The car that made and broke a brand – The Schrödinger’s Car

A good product makes a company, a bad one sinks it quicker than the Lusitania. That is as fundamental to the rule of business as you can get.

An exception to this fundamental is but a zero division equation. It is impossible. There cannot possibly be a product that is so delectably good that it won ardent converts to the brand while being so catastrophically bad that it tarnishes its name for generations to come. A scenario so absurd that Erwin Schrödinger might balk.

Though Schrödinger’s cat in a box rhetoric was meant to expose the absurdity of quantum mechanics, reality might see the Nobel-winning Austrian rescinding his thoughts if he ever were to own an Alfa Romeo Alfasud, the only man-made creation to have broken that fundamental rule of business, and by in large, the company itself.

The Alfa Romeo name after World War 2 was what BMW is to us today. A prestigious premium (if you would call it that) name with a penchant for producing sporty sedans long before BMW was BMW. However, like any surviving car company, Alfa had ambitions on capitalising on the growing post-war middle class.

Born from Alfa Romeo’s desire to create an affordable front-wheel-drive family car in the 1950s, the car that would become the Alfasud was aimed at bringing the brand to the masses. So when Alfa got around to working on that idea in the late 1960s, they practically bet the farm on the idea.

Though meant to serve as its new entry-level model, Alfa Romeo didn’t pull any stops in its development and had every intention to make it their ticket back into the big leagues. Alfa plucked the cream of the crop from Fiat, something the small car maker wasn’t too pleased with as it was said to have violated a gentleman’s agreement of steering clear of each other’s customer base.

Heading the effort was ex-Fiat Rudolph Hruska, an engineer who worked with Ferdinand Piech on the Volkswagen Beetle. Styling the body was left to design maestro Giorgetto Giugiaro while its road manners were determined by a sophisticated (at its time) MacPherson strut front and beam axle with a Watt’s linkage rear suspension setup. Though started from a clean sheet design, Hruska was able to bring the car to the market in four short years, which was a noteworthy achievement for its time.

To accommodate the big numbers Alfa Romeo had in mind for its new baby, an underutilised aero-factory was refurbished in Southern Italy, in the region of Naples, hence lending the car its off-brand name, the Alfasud, or Alfa South.
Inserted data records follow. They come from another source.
(** * Sophia Toolkit: the resilient file loaders and the three dashboard pages

    A shallow embedding of [utils/data_loader.py] and [app.py].

    - Python values that come out of [json] are the inductive [json];
      a Python [dict] is an association list in insertion order.
    - Text is a sequence of code points below 256 ([string]).
    - The host (file system, the list of [open] calls, the Streamlit
      output) is one record, [world], threaded through a state and
      exception monad [M]; [try]/[except] is [try_except].
    - The libraries the code calls but does not define ([json], [pandas])
      are interfaces ([JsonLib], [PandasLib]); every theorem holds for
      each implementation of them, and reference implementations are
      given so that the pages can be run on concrete files. *)

From Stdlib Require Import ZArith List Ascii String SpecFloat.
From Stdlib Require Import Sorting.Sorted Sorting.Permutation.
From stdpp Require Import base option list gmap strings pretty sorting.

Open Scope string_scope.
Open Scope Z_scope.
Open Scope list_scope.

(** ** Python values *)

Module Py.

#[local] Unset Elimination Schemes.

(** What [json.loads] can return.  Python's [float] is an IEEE binary64
    value, kept here in its exact sign/mantissa/exponent form. *)
Inductive json : Type :=
| JNull
| JBool (b : bool)
| JInt (z : Z)
| JFloat (f : spec_float)
| JStr (s : string)
| JArr (items : list json)
| JObj (fields : list (string * json)).

#[local] Set Elimination Schemes.

(** Exceptions, by the classes the handlers of the source tell apart:
    [except FileNotFoundError], [except json.JSONDecodeError] and
    [except Exception].  [OtherException] stands for every other
    subclass of [Exception] (PermissionError, UnicodeDecodeError,
    RecursionError, TypeError, ...). *)
Inductive exn_class := FileNotFoundError | JSONDecodeError | OtherException.
(** Lines 111-122, [POST /api/recommendations]; [body] is [req.body]. *)
Definition recommendations (body : option json) : IO answer :=
  try_catch
    (let fields := if json_truthy body then body else Some (JObj []) in
     mood ← attempt (read fields "mood");
     age_group ← attempt (read fields "age_group");
     if negb (json_truthy mood)
     then mret (Answer 400 (Message "Missing mood in body"))
     else
       let age := if json_truthy age_group then age_group else Some (JStr "18-25") in
       tracks ← recommend SPOTIFY_CLIENT_ID SPOTIFY_CLIENT_SECRET mood age;
       mret (Answer 200 (Tracks (or_empty (Some tracks)))))
    (fun err =>
       mret (Answer 500
         match err with
         | Raised message =>
           Message (if truthy (VStr message) then message else "Failed to get recommendations")
         | _ => MessageOf err
         end)).

(** Line 139. *)
Definition allowed : list string :=
  [ "user_id"; "mood"; "age_group"; "note"; "spotify_id"; "listened"; "play_seconds" ].

(** Line 141: [for (const k of allowed) if (body[k] !== undefined) payload[k] = body[k]]. *)
Fixpoint copy_fields (body : option json) (keys : list string)
    (payload : list (string * json)) : error + list (string * json) :=
  match keys with
  | [] => inr payload
  | k :: rest =>
    match read body k with
    | inl e => inl e
    | inr (Some v) => copy_fields body rest (assign payload k v)
    | inr None => copy_fields body rest payload
    end
  end.

Definition not_configured : bool :=
  negb (truthy (VStr SUPABASE_URL)) ||
  negb (match SUPABASE_SERVICE_ROLE_KEY with Some key => truthy (VStr key) | None => false end).

Definition supabase_request (verb address : string) (body : option payload) : request :=
  Request verb address
    [ ("Content-Type", "application/json");
      ("apikey", template SUPABASE_SERVICE_ROLE_KEY);
      ("Authorization", "Bearer " ++ template SUPABASE_SERVICE_ROLE_KEY);
      ("Prefer", "return=representation") ]
    body.

(** Line 148. *)
Definition insertUrl : string := strip_slash SUPABASE_URL ++ "/rest/v1/mood_logs".

(** Lines 172 and 205: [JSON.parse(text)], or the text when it is not JSON. *)
Definition rows_of (r : response) : json :=
  match parsed r with
  | Some data => data
  | None => JStr (text r)
  end.

(** Lines 131-179, [POST /api/log]. *)
Definition log (body : option json) : IO answer :=
  try_catch
    (if not_configured
     then mret (Answer 500 (Message "SUPABASE_URL or SUPABASE_SERVICE_ROLE_KEY not configured on server."))
     else
       payload ← attempt (copy_fields body allowed []);
       user_id ← attempt (read (Some (JObj payload)) "user_id");
       let payload := if json_truthy user_id then payload
                      else assign payload "user_id" (JStr "guest") in
       mood ← attempt (read (Some (JObj payload)) "mood");
       if negb (json_truthy mood)
       then mret (Answer 400 (Message "Missing mood in payload"))
       else
         insertRes ← fetch (supabase_request "POST" insertUrl (Some (Json (JObj payload))));
         if negb (ok insertRes)
         then mret (Answer (status insertRes) (Message (text insertRes)))
         else mret (Answer 200 (Inserted (rows_of insertRes))))
    (fun err => mret (Answer 500 (report err))).

(** Line 190. *)
Definition updateUrl (id : string) : string :=
  strip_slash SUPABASE_URL ++ "/rest/v1/mood_logs?id=eq." ++ encodeURIComponent id.

(** Lines 182-211, [PATCH /api/log/:id]; [id] is [req.params.id]. *)
Definition update (id : string) (body : option json) : IO answer :=
  try_catch
    (if negb (truthy (VStr id))
     then mret (Answer 400 (Message "Missing id param"))
     else if not_configured
     then mret (Answer 500 (Message "SUPABASE_URL or SUPABASE_SERVICE_ROLE_KEY not configured on server."))
     else
       updateRes ← fetch (supabase_request "PATCH" (updateUrl id) (option_map Json body));
       if negb (ok updateRes)
       then mret (Answer (status updateRes) (Message (text updateRes)))
       else mret (Answer 200 (Updated (rows_of updateRes))))
    (fun err => mret (Answer 500 (report err))).

End Environment.

End Server.

(** ** mood.js, the first function expression (lines 2-177) *)

Module Page.

Section Window.

(** [window.location.origin], or [None] when reading it throws. *)
Variable origin : option string.

Definition API_FALLBACK : string := "http://localhost:3002".

(** Lines 5-11. *)
Definition getApiBase : string :=
  match origin with
  | Some o =>
    if truthy (VStr o) && negb (String.eqb o "null") && negb (String.prefix "file:" o)
    then o else API_FALLBACK
  | None => API_FALLBACK
  end.

(** [txt || `Status ${res.status}`]. *)
Definition complaint (r : response) : string :=
  if truthy (VStr (text r)) then text r
  else "Status " ++ decimal (Z.of_nat (status r)).

(** [json.tracks || []]. *)
Definition tracks_or_none (data : json) : IO json :=
  tracks ← attempt (read (Some data) "tracks");
  mret (or_empty tracks).

(** Lines 44-61. *)
Definition getRecommendations (mood age : string) : IO json :=
  let base := getApiBase in
  try_catch
    (res ← fetch (Request "POST" (base ++ "/api/recommendations")
                    [ ("Content-Type", "application/json") ]
                    (Some (Json (JObj [ ("mood", JStr mood); ("age_group", JStr age) ]))));
     if negb (ok res)
     then raise (complaint res)
     else
       data ← json_of res;
       tracks_or_none data)
    (fun err => mret (JArr [])).

(** Lines 63-77. *)
Definition searchTracks (query : string) : IO json :=
  let base := getApiBase in
  try_catch
    (res ← fetch (Request "GET" (base ++ "/api/search?q=" ++ encodeURIComponent query) [] None);
     if negb (ok res)
     then raise (complaint res)
     else
       data ← json_of res;
       tracks_or_none data)
    (fun err => mret (JArr [])).

End Window.

End Page.

(** ** Vocabulary of the theorems about requests *)

(** How often a character occurs in a string. *)
Fixpoint occurrences (c : ascii) (s : string) : nat :=
  match s with
  | EmptyString => 0
  | String d rest => (if Ascii.eqb c d then 1 else 0) + occurrences c rest
  end.

Fixpoint every (p : ascii -> bool) (s : string) : bool :=
  match s with
  | EmptyString => true
  | String c rest => p c && every p rest
  end.

(** The characters of a base64 text. *)
Definition base64_character (c : ascii) : bool :=
  is_alphanumeric c || occurs c "+/=".

(** A network that answers the n-th request with the n-th reply of a
    list, and refuses the requests after them. *)
Definition scripted (replies : list reply) : network :=
  fun history _ => nth (length history) replies Refused.

Definition no_requests (st : state) : world := World st [].

(** The text of a JSON string. *)
Definition quoted (s : string) : string :=
  String (ascii_of_nat 34) (s ++ String (ascii_of_nat 34) "").

(** A 2xx answer that holds the document [{ key: "value" }]. *)
Definition answer_with (key value : string) : reply :=
  Answered (Response 200 "OK" ("{" ++ quoted key ++ ":" ++ quoted value ++ "}")
              (Some (JObj [(key, JStr value)]))).

(** * Reasoning about a call *)

(** ** Running a computation one step at a time *)

Section Steps.
Context {A B : Type} (m : M A) (f : A -> M B) (s : state).

Lemma bind_run (a : A) (s' : state) :
  m s = (inr a, s') -> (m ≫= f) s = f a s'.
Proof. intros E. unfold mbind, M_bind. rewrite E. reflexivity. Qed.

Lemma bind_cong_l (m' : M A) :
  m s = m' s -> (m ≫= f) s = (m' ≫= f) s.
Proof. intros E. unfold mbind, M_bind. rewrite E. reflexivity. Qed.

Lemma bind_cong_r (f' : A -> M B) :
  (forall a s', m s = (inr a, s') -> f a s' = f' a s') ->
  (m ≫= f) s = (m ≫= f') s.
Proof.
  intros E. unfold mbind, M_bind.
  destruct (m s) as [[e|a] s'] eqn:R; [reflexivity|]. apply E. reflexivity.
Qed.
End Steps.

Lemma or_else_falsy (a b : M value) (s : state) (v : value) :
  a s = (inr v, s) -> truthy v = false -> or_else a b s = b s.
Proof.
  intros E F. unfold or_else. rewrite (bind_run _ _ _ _ _ E), F. reflexivity.
Qed.

(** A property read changes nothing. *)
Lemma get_member_state (base : value) (key : string) (st st' : state)
    (r : error + value) :
  get_member base key st = (r, st') -> st' = st.
Proof.
  unfold get_member, get_heap, lift, throw, mbind, M_bind, mret, M_ret.
  destruct base; try (intros [= _ <-]; reflexivity).
  destruct (find_property _ _ _ _) as [e|[[v ? ?|[]]|]];
    intros [= _ <-]; reflexivity.
Qed.

Lemma baseLowered_state (k : string) (st st' : state) (r : error + value) :
  baseLowered k st = (r, st') -> st' = st.
Proof.
  unfold baseLowered, or_else, mbind, M_bind.
  destruct (get_member _ k st) as [[e|v] s1] eqn:E1.
  - intros [= _ <-]. apply (get_member_state _ _ _ _ _ E1).
  - apply get_member_state in E1. subst s1.
    destruct (truthy v); [intros [= _ <-]; reflexivity|].
    apply get_member_state.
Qed.

(** ** Keys that no object on the chain owns *)

Lemma own_property_absent (ps : list (string * slot)) (key : string) :
  ~ In key (map fst ps) -> own_property ps key = None.
Proof.
  induction ps as [|[k s] rest IH]; intros N; [reflexivity|].
  cbn [own_property]. destruct (String.eqb_spec key k) as [->|_].
  - exfalso. apply N. left. reflexivity.
  - apply IH. intros I. apply N. right. exact I.
Qed.

(** A table written as an object literal: one object, then
    [Object.prototype]. *)
Lemma get_member_absent (st : state) (l p : loc) (o op : object) (key : string) :
  heap st !! l = Some o -> proto o = Some p ->
  heap st !! p = Some op -> proto op = None ->
  ~ In key (map fst (props o)) -> ~ In key (map fst (props op)) ->
  get_member (VRef l) key st = (inr VUndef, st).
Proof.
  intros Hl Hp Hop Hnone No Nop.
  unfold get_member, get_heap, lift, chain_fuel, mbind, M_bind.
  destruct (heap st) as [|o0 h] eqn:E; [discriminate|].
  cbn [length find_property]. rewrite Hl, (own_property_absent _ _ No), Hp.
  rewrite Hop, (own_property_absent _ _ Nop), Hnone. reflexivity.
Qed.

(** ** Lower-case keys *)

Lemma lower_ascii_no_capital (c : ascii) : is_capital (lower_ascii c) = false.
Proof.
  destruct c as [[] [] [] [] [] [] [] []]; vm_compute; reflexivity.
Qed.

Lemma toLowerCase_no_capital (s : string) : no_capital (toLowerCase s) = true.
Proof.
  induction s as [|c rest IH]; [reflexivity|].
  cbn [toLowerCase no_capital]. rewrite lower_ascii_no_capital, IH. reflexivity.
Qed.

Lemma In_dec_string (k : string) (names : list string) :
  {In k names} + {~ In k names}.
Proof. apply in_dec, string_dec. Qed.

Ltac each_name H := cbn in H; repeat (destruct H as [<-|H]; [|]); [..|destruct H].

(** After [toLowerCase], a key either is one of seven names or is owned by
    no object on the chain of a table. *)
Lemma mood_key_cases (k : string) :
  no_capital k = true ->
  In k (mood_names ++ inherited_lower) \/ ~ In k (mood_names ++ inherited_names).
Proof.
  intros L. destruct (In_dec_string k (mood_names ++ inherited_names)) as [I|N];
    [|right; exact N].
  left. cbn in I.
  repeat (destruct I as [<-|I]; [first [discriminate L | cbn; tauto]|]).
  destruct I.
Qed.

Lemma unmatched_lower (k : string) :
  no_capital k = true ->
  ~ In k (mood_names ++ inherited_lower) -> ~ In k (mood_names ++ inherited_names).
Proof. intros L N. destruct (mood_key_cases k L) as [I|I]; [contradiction|exact I]. Qed.

Lemma existsb_absent (k : string) (names : list string) :
  ~ In k names -> existsb (String.eqb k) names = false.
Proof.
  induction names as [|n rest IH]; intros N; [reflexivity|]. cbn [existsb].
  destruct (String.eqb_spec k n) as [->|_]; [exfalso; apply N; left; reflexivity|].
  apply IH. intros I. apply N. right. exact I.
Qed.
The factory was to be run by a new entity that was 90 per cent owned by Alfa Romeo and the rest by Finmeccanica, the financial arm of a government-controlled company with the intention of bringing jobs to the region.

As a car, the Alfasud was an absolute charmer, perhaps the most charming front-wheel-drive family car to have ever graced the roads. It rode, steered, and handled with the proficiency of a 1990s Ford Focus, and played a sonorous tune that pulled dearly at your heartstrings every time you got near its throttle.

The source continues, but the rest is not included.